Parser, generator, merger, locator, and renderer for MD-LD (Markdown-Linked Data), a human-friendly RDF authoring format
Project description
mdld-parse (Python)
Markdown-Linked Data (MD-LD) — a deterministic, streaming-friendly RDF
authoring format that extends CommonMark with explicit {...} annotations.
A Python implementation of the MD-LD format. The format itself was
designed by @davay42, whose JavaScript
davay42/mdld-parse is the
companion reference for the syntax.
Quick start
python -m venv .venv
source .venv/bin/activate
pip install -e .
from mdld_parse import parse
text = """
[ex] <http://example.org/>
# Document {=ex:doc .ex:Article label}
[Alice] {?ex:author =ex:alice .prov:Person ex:firstName label}
[Smith] {ex:lastName}
"""
result = parse({'text': text})
for q in result['quads']:
print(q.subject.value, q.predicate.value, q.object.value)

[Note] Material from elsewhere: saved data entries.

(* ===== verification/SettlementIndex.v ===== *)
(** How the autopilot follows the settlement contract: the tables of its logs
    (crates/database/src/events.rs, settlements.rs, settlement_observations.rs,
    order_execution.rs), the conversion of logs (autopilot/src/database/
    events.rs), the store the event handler feeds (boundary/events/settlement.rs)
    and the task that finds the auction of every settlement
    (on_settlement_event_updater.rs).

    The store is an instance of the class [EventStoring] of EventHandling.v. The
    task is split where another transaction can come in between: [prepare]
    reads, [apply] writes. *)
From Stdlib Require Import ZArith Lia QArith Qcanon.
From stdpp Require Import prelude gmap numbers.
From S2P Require Import Prelude U256 Bytes EventHandling ModelOrder OrderStore SettlementEncoder DecodedSettlement.
From S2P Require Import SolvableOrders.

Open Scope Z_scope.
Open Scope rust_scope.
Import Database.

(** * Tables keyed by the place of a log *)
Definition I64_MAX : Z := 2 ^ 63 - 1.
(** ON CONFLICT DO NOTHING *)
Definition insert_new {K A} `{Countable K} (t : gmap K A) (i : K) (a : A) : gmap K A :=
  match t !! i with Some _ => t | None => <[i := a]> t end.
(** DELETE ... WHERE block_number >= from *)
Definition delete_from {A} (t : gmap EventIndex A) (from : Z) : gmap EventIndex A :=
  filter (fun row => ~ Z.min from I64_MAX <= row.1.1) t.

(** * crates/database/src/events.rs *)
Module EventsDb.
Inductive Event : Type :=
| Trade (trade : TradeRow)
| Invalidation (order_uid : Z)
| Settlement (solver transaction_hash : Z)
| PreSignature (event : PresignatureRow).

Definition set_logs (self : Indexed) (t : gmap EventIndex TradeRow) (i : gmap EventIndex Z)
    (p : gmap EventIndex PresignatureRow) (s : gmap EventIndex SettlementRow) : Indexed :=
  mkIndexed t i p s (settlement_observations self) (order_execution self) (onchain_placed_orders self)
    (onchain_order_invalidations self) (ethflow_orders self) (ethflow_refunds self).
Definition insert (index : EventIndex) (event : Event) (self : Indexed) : Indexed :=
  let set := set_logs self in
  match event with
  | Trade t => set (insert_new (trades self) index t) (invalidations self) (presignature_events self) (settlements self)
  | Invalidation uid =>
      set (trades self) (insert_new (invalidations self) index uid) (presignature_events self) (settlements self)
  | Settlement solver hash =>
      set (trades self) (invalidations self) (presignature_events self)
        (insert_new (settlements self) index (mkSettlementRow solver hash None))
  | PreSignature p =>
      set (trades self) (invalidations self) (insert_new (presignature_events self) index p) (settlements self)
  end.
Definition append (self : Indexed) (events : list (EventIndex * Event)) : Indexed :=
  foldl (fun self '(index, event) => insert index event self) self events.
Definition delete (self : Indexed) (from : Z) : Indexed :=
  set_logs self (delete_from (trades self) from) (delete_from (invalidations self) from)
    (delete_from (presignature_events self) from) (delete_from (settlements self) from).
Definition last_block (self : Indexed) : Z :=
  foldr Z.max (max_block (trades self))
    [max_block (settlements self); max_block (invalidations self); max_block (presignature_events self)].
End EventsDb.

(** * settlements.rs, settlement_observations.rs and order_execution.rs *)
Module SettlementsDb.
Record SettlementEvent : Type := mkSettlementEvent { event_index : EventIndex; event_tx_hash : Z }.

Definition set_settlements (self : Indexed) (s : gmap EventIndex SettlementRow) : Indexed :=
  EventsDb.set_logs self (trades self) (invalidations self) (presignature_events self) s.
Definition set_details (self : Indexed) (o : gmap EventIndex Observation) (e : gmap (Z * Z) (option Z * Z)) : Indexed :=
  mkIndexed (trades self) (invalidations self) (presignature_events self) (settlements self) o e
    (onchain_placed_orders self) (onchain_order_invalidations self) (ethflow_orders self) (ethflow_refunds self).

(** ORDER BY block_number: the settlements in the first block of those without
    an auction; LIMIT 1 takes one of them. *)
Definition without_auction (self : Indexed) : list SettlementEvent :=
  omap (fun '(i, row) => match auction_id row with None => Some (mkSettlementEvent i (tx_hash row)) | Some _ => None end)
    (map_to_list (settlements self)).
Definition in_first_block (events : list SettlementEvent) : list SettlementEvent :=
  List.filter (fun e => forallb (fun e' => (event_index e).1 <=? (event_index e').1) events) events.
Definition get_settlement_without_auction (limit_1 : list SettlementEvent -> option SettlementEvent) (self : Indexed)
  : option SettlementEvent := limit_1 (in_first_block (without_auction self)).
Definition of_auction (self : Indexed) (id : Z) : list (EventIndex * SettlementRow) :=
  filter (fun row => auction_id row.2 = Some id) (map_to_list (settlements self)).
Definition already_processed (self : Indexed) (id : Z) : bool := 1 <=? Z.of_nat (length (of_auction self id)).
Definition update_settlement_auction (self : Indexed) (index : EventIndex) (id : Z) : Indexed :=
  set_settlements self
    (alter (fun row => mkSettlementRow (settlement_solver row) (tx_hash row) (Some id)) index (settlements self)).
(** Deletes what was derived from the settlements of reorganized blocks. *)
Definition delete (self : Indexed) (from : Z) : Indexed :=
  set_details self (delete_from (settlement_observations self) from)
    (filter (fun row => ~ Z.min from I64_MAX <= row.2.2) (order_execution self)).
Definition upsert (self : Indexed) (index : EventIndex) (observation : Observation) : Indexed :=
  set_details self (<[index := observation]> (settlement_observations self)) (order_execution self).
Definition save (self : Indexed) (order auction block_number executed_fee : Z) : Indexed :=
  set_details self (settlement_observations self)
    (<[(order, auction) := (Some executed_fee, block_number)]> (order_execution self)).
End SettlementsDb.

(** * autopilot/src/database/events.rs *)
Module ContractEvents.
(** What the code reads of the events of the settlement contract. *)
Inductive ContractEvent : Type :=
| Trade (order_uid : list byte) (sell_amount buy_amount fee_amount : Z)
| Settlement (solver : Z)
| OrderInvalidated (order_uid : list byte)
| PreSignature (owner : Z) (order_uid : list byte) (signed : bool)
| Interaction.
(** An event with the rest of its metadata. *)
Record Log : Type := mkLog { contract_event : ContractEvent; transaction_hash : Z }.

Definition meta_to_event_index (meta : Z * N) : EventIndex := (Z.min meta.1 I64_MAX, Z.min (Z.of_N meta.2) I64_MAX).
Definition bytes_to_order_uid (bytes : list byte) : res unit Z :=
  if (length bytes =? 56)%nat then Ok (from_be_bytes bytes) else Err tt.
Definition convert (log : Log) : res unit (option EventsDb.Event) :=
  match contract_event log with
  | Trade order_uid sell buy fee =>
      let* uid := bytes_to_order_uid order_uid in Ok (Some (EventsDb.Trade (mkTradeRow uid buy sell fee)))
  | Settlement solver => Ok (Some (EventsDb.Settlement solver (transaction_hash log)))
  | OrderInvalidated order_uid => let* uid := bytes_to_order_uid order_uid in Ok (Some (EventsDb.Invalidation uid))
  | PreSignature owner order_uid signed =>
      let* uid := bytes_to_order_uid order_uid in Ok (Some (EventsDb.PreSignature (mkPresignatureRow owner uid signed)))
  | Interaction => Ok None
  end.
(** Interactions are left out; one event that cannot be converted fails all. *)
Fixpoint contract_to_db_events (events : list (Event Log)) : res unit (list (EventIndex * EventsDb.Event)) :=
  match events with
  | [] => Ok []
  | event :: events =>
      match meta event with
      | None => Err tt
      | Some meta =>
          let* converted := convert (data event) in
          let* rest := contract_to_db_events events in
          Ok (match converted with Some e => (meta_to_event_index meta, e) :: rest | None => rest end)
      end
  end.
End ContractEvents.

(** * boundary/events/settlement.rs: a transaction that fails changes nothing *)
Module Indexer.
Import ContractEvents.
Definition append_events (self : Db) (events : list (Event Log)) : Db * bool :=
  match contract_to_db_events events with
  | Ok events => (set_indexed self (EventsDb.append (indexed self) events), true)
  | _ => (self, false)
  end.
Definition replace_events (self : Db) (events : list (Event Log)) (range : CurrentBlock.RangeInclusive) : Db * bool :=
  match contract_to_db_events events with
  | Ok events =>
      let from_block := CurrentBlock.start range in
      let tables := EventsDb.append (EventsDb.delete (indexed self) from_block) events in
      (set_indexed self (SettlementsDb.delete tables from_block), true)
  | _ => (self, false)
  end.
Definition last_event_block (self : Db) : option Z :=
  let block := EventsDb.last_block (indexed self) in if 0 <=? block then Some block else None.
#[global] Instance indexing : EventStoring Log Db := {
  EventHandling.replace_events := replace_events;
  EventHandling.append_events := append_events;
  EventHandling.last_event_block := last_event_block;
}.
End Indexer.

(** * on_settlement_event_updater.rs, and database/on_settlement_event_updater.rs *)
Module Updater.
Import SettlementsDb.
Record Transaction : Type := mkTransaction { solver : Z; input : list byte; gas : Z; gas_price : Z }.
Record AuctionData : Type := mkAuctionData {
  data_gas_used : Z;
  data_effective_gas_price : Z;
  data_surplus : Z;
  data_fee : Z;
  order_executions : list (Z * Z);
}.
Record SettlementUpdate : Type := mkSettlementUpdate {
  update_index : EventIndex;
  update_auction : Z;
  auction_data : option AuctionData;
}.
Inductive AuctionIdRecoveryStatus : Type :=
| AddAuctionData (id : Z) (settlement : DecodedSettlement.DecodedSettlement)
| DoNotAddAuctionData (id : Z)
| InvalidCalldata.
(** [i64::from_be_bytes] *)
Definition i64_from_be_bytes (bytes : list byte) : Z :=
  let z := from_be_bytes bytes in if z <? 2 ^ 63 then z else z - 2 ^ 64.

Section updater.
Context (keccak256 : list byte -> list byte) (ec_recover : list byte -> Z -> Z -> Z -> option Z).
Context (selector : list byte) (decode_input : list byte -> option EncodedSettlement.EncodedSettlement).
(** The node, and the tables of the competitions: the winner of an auction, the
    prices and orders it had, and the owners of its JIT orders. *)
Context (domain_separator : list byte) (weth : Z) (transaction : Z -> option Transaction).
Context (winner : Z -> option Z) (find_competition : Z -> option (gmap Z Z * list Z)) (jit_owners : Z -> option (list Z)).
Context (limit_1 : list SettlementEvent -> option SettlementEvent).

The quads list contains RDF/JS-shaped Quad objects (Python dataclasses
exposing subject, predicate, object, graph); result['origin'] carries
the lean source map; result['primary_subject'] names the document's central
entity.
What MD-LD is
MD-LD is RDF you can read, write, diff, and share without leaving Markdown.
You add semantics by attaching {...} annotations to value carriers (links,
emphasis, headings, list items, code blocks, blockquotes). Strip the
annotations and you are left with normal Markdown.
Three things may be in scope at any annotation:
| Symbol | Meaning |
|---|---|
| S | current subject (an IRI) |
| O | object IRI (from a link, image, or {+iri}) |
| L | literal text from the attached value carrier |
No subject, no triple. No {...}, no semantics. Nothing is inferred.
Core features
- Prefix folding — build hierarchical namespaces by composing prefixes
- Subject declarations —
{=IRI}and{=#fragment}set context - Soft objects —
{+IRI},{+#fragment}declare temporary objects - Three predicate forms —
p(S→L),?p(S→O),!p(O→S) - Type declarations —
.Classemitsrdf:type - Datatypes & languages —
^^xsd:date,@en - Polarity —
+/-prefixes for diff authoring and retraction - Origin tracking — every quad indexed back to its source span
- Elevated statements — automatic
rdf:Statementpattern detection - Round-trip safe —
parse↔generatepreserves data and primary subject
Documentation
- docs/index.md — documentation hub
- docs/Guide.md — one-page mental model and patterns
- docs/Syntax.md — full syntax reference
- docs/API.md — Python API reference
- docs/Architecture.md — design and pipeline
- docs/Parser.md — parser internals
- docs/Subject.md — subject declaration walkthrough
- docs/origin.md — lean origin /
locate()system - docs/polarity.md — diff authoring and retraction
- docs/primary-subject.md — primary-subject rules
- docs/statements.md — elevated
rdf:Statementextraction - docs/Use-Cases.md — domain-specific patterns
- examples/index.md — runnable example documents
- spec/index.md — formal specification and grammars
- CHANGELOG.md — version history
A taste of the format
[my] <tag:alice@example.com,2026:>
# 2026-02-27 {=my:journal-2026-02-27 .my:Event my:date ^^xsd:date}
## A nice day in the park {label}
Mood: [Happy] {my:mood}, energy [8] {my:energyLevel ^^xsd:integer}.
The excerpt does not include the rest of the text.